* _DATA SHOWN_
--*--
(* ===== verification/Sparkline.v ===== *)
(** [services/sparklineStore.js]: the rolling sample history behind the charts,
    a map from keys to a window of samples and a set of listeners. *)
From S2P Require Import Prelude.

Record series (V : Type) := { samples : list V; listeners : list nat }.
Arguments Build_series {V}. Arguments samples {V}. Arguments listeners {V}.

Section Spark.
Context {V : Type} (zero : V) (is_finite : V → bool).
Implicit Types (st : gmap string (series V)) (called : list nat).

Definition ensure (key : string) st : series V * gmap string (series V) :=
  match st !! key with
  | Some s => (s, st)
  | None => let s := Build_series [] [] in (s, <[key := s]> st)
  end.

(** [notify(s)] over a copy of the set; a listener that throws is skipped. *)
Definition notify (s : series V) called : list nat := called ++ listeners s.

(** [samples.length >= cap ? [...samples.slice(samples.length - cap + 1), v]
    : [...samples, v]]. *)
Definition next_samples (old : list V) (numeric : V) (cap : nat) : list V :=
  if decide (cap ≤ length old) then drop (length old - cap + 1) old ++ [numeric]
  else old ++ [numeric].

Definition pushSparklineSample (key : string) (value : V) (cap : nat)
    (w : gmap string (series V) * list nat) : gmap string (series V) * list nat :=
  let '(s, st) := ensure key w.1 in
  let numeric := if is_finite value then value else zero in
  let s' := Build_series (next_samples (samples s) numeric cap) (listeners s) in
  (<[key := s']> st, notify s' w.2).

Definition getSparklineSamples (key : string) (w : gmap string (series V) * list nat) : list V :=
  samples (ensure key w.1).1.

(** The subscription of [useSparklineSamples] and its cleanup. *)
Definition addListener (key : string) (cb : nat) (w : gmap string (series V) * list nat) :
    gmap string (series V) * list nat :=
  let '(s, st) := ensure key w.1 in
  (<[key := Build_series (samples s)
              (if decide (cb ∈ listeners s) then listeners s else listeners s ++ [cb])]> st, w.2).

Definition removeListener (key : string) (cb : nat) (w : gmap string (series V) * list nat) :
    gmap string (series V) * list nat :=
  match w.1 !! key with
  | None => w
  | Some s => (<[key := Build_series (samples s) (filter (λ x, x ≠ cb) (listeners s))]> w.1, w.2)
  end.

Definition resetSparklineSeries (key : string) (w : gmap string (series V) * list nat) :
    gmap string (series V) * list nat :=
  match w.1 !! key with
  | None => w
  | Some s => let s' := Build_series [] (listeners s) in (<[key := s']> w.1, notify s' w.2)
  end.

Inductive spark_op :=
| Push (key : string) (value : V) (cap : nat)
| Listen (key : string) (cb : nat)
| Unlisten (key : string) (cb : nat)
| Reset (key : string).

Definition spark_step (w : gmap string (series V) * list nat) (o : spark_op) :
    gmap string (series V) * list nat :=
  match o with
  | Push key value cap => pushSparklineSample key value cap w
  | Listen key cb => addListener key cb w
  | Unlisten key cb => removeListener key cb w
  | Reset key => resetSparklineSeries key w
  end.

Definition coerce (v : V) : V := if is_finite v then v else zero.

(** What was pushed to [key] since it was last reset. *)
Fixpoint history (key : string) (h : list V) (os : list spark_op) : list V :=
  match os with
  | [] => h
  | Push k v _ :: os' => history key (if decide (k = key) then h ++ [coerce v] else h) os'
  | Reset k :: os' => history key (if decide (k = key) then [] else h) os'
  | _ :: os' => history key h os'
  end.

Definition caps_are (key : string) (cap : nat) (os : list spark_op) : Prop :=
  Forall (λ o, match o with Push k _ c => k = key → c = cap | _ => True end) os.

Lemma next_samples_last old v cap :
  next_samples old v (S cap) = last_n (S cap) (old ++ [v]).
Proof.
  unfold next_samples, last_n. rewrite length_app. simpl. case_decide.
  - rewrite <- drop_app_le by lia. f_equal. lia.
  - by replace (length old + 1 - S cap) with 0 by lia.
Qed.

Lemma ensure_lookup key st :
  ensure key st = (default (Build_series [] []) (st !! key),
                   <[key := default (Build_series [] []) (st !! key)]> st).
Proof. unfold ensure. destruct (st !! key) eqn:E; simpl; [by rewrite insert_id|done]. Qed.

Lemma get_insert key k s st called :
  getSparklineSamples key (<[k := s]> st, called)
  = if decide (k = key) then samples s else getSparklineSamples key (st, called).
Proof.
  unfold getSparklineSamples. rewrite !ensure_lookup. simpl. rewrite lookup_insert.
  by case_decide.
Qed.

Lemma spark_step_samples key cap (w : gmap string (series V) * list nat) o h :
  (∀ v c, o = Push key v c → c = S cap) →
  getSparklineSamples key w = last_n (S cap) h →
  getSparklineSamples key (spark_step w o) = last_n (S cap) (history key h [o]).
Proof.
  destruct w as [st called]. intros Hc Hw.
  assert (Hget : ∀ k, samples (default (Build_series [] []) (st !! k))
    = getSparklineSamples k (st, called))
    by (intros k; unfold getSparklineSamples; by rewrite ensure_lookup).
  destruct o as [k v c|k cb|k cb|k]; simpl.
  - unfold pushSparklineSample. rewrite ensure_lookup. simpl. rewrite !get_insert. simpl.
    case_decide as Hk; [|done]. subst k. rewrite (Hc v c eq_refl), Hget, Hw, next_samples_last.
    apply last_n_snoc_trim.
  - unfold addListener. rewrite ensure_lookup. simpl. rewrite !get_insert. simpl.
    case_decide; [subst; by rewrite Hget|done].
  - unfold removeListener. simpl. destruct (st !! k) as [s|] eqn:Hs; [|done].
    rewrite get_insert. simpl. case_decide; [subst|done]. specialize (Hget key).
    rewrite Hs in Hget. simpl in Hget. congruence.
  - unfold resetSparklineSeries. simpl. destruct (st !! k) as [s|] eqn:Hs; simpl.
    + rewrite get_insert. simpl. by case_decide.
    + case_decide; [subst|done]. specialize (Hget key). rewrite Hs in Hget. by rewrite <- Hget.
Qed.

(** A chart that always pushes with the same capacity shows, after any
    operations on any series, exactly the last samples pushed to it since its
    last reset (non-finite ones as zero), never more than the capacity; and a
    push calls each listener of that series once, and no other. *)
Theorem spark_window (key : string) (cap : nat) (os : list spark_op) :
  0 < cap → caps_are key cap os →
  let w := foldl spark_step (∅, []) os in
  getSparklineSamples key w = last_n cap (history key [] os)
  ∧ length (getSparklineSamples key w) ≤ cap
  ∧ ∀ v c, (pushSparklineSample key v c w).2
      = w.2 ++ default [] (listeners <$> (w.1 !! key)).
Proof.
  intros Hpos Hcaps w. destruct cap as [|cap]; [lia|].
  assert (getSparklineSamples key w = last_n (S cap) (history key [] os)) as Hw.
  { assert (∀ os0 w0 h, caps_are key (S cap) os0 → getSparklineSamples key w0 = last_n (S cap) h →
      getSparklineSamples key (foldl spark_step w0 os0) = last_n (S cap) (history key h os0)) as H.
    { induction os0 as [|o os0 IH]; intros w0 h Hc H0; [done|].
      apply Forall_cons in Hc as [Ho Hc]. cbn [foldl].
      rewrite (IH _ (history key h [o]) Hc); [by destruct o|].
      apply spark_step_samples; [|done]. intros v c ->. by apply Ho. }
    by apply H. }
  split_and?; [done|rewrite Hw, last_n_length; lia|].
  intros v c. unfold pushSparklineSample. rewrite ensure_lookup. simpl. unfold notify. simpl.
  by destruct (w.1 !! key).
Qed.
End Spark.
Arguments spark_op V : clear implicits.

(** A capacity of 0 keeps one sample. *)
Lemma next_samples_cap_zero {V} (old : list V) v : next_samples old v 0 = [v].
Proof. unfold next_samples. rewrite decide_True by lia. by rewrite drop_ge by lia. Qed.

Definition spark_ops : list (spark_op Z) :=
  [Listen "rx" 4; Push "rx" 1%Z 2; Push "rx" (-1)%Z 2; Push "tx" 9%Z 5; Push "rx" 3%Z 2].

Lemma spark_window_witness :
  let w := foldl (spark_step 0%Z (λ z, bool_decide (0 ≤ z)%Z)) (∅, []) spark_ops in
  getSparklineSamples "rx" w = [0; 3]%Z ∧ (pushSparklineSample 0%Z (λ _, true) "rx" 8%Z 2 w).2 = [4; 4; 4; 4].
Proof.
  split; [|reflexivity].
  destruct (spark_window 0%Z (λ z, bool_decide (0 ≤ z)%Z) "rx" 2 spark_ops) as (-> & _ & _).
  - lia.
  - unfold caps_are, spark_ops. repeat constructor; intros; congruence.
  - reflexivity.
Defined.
--*--
* _TRY IT_
Of the lines above, output exactly those from the line bearing "destruct o as [k v c|k cb|k cb|k]; simpl." through the line bearing "operations on any", inclusive.

* _ANSWER TO THE EXERCISE_
  destruct o as [k v c|k cb|k cb|k]; simpl.
  - unfold pushSparklineSample. rewrite ensure_lookup. simpl. rewrite !get_insert. simpl.
    case_decide as Hk; [|done]. subst k. rewrite (Hc v c eq_refl), Hget, Hw, next_samples_last.
    apply last_n_snoc_trim.
  - unfold addListener. rewrite ensure_lookup. simpl. rewrite !get_insert. simpl.
    case_decide; [subst; by rewrite Hget|done].
  - unfold removeListener. simpl. destruct (st !! k) as [s|] eqn:Hs; [|done].
    rewrite get_insert. simpl. case_decide; [subst|done]. specialize (Hget key).
    rewrite Hs in Hget. simpl in Hget. congruence.
  - unfold resetSparklineSeries. simpl. destruct (st !! k) as [s|] eqn:Hs; simpl.
    + rewrite get_insert. simpl. by case_decide.
    + case_decide; [subst|done]. specialize (Hget key). rewrite Hs in Hget. by rewrite <- Hget.
Qed.

(** A chart that always pushes with the same capacity shows, after any
    operations on any series, exactly the last samples pushed to it since its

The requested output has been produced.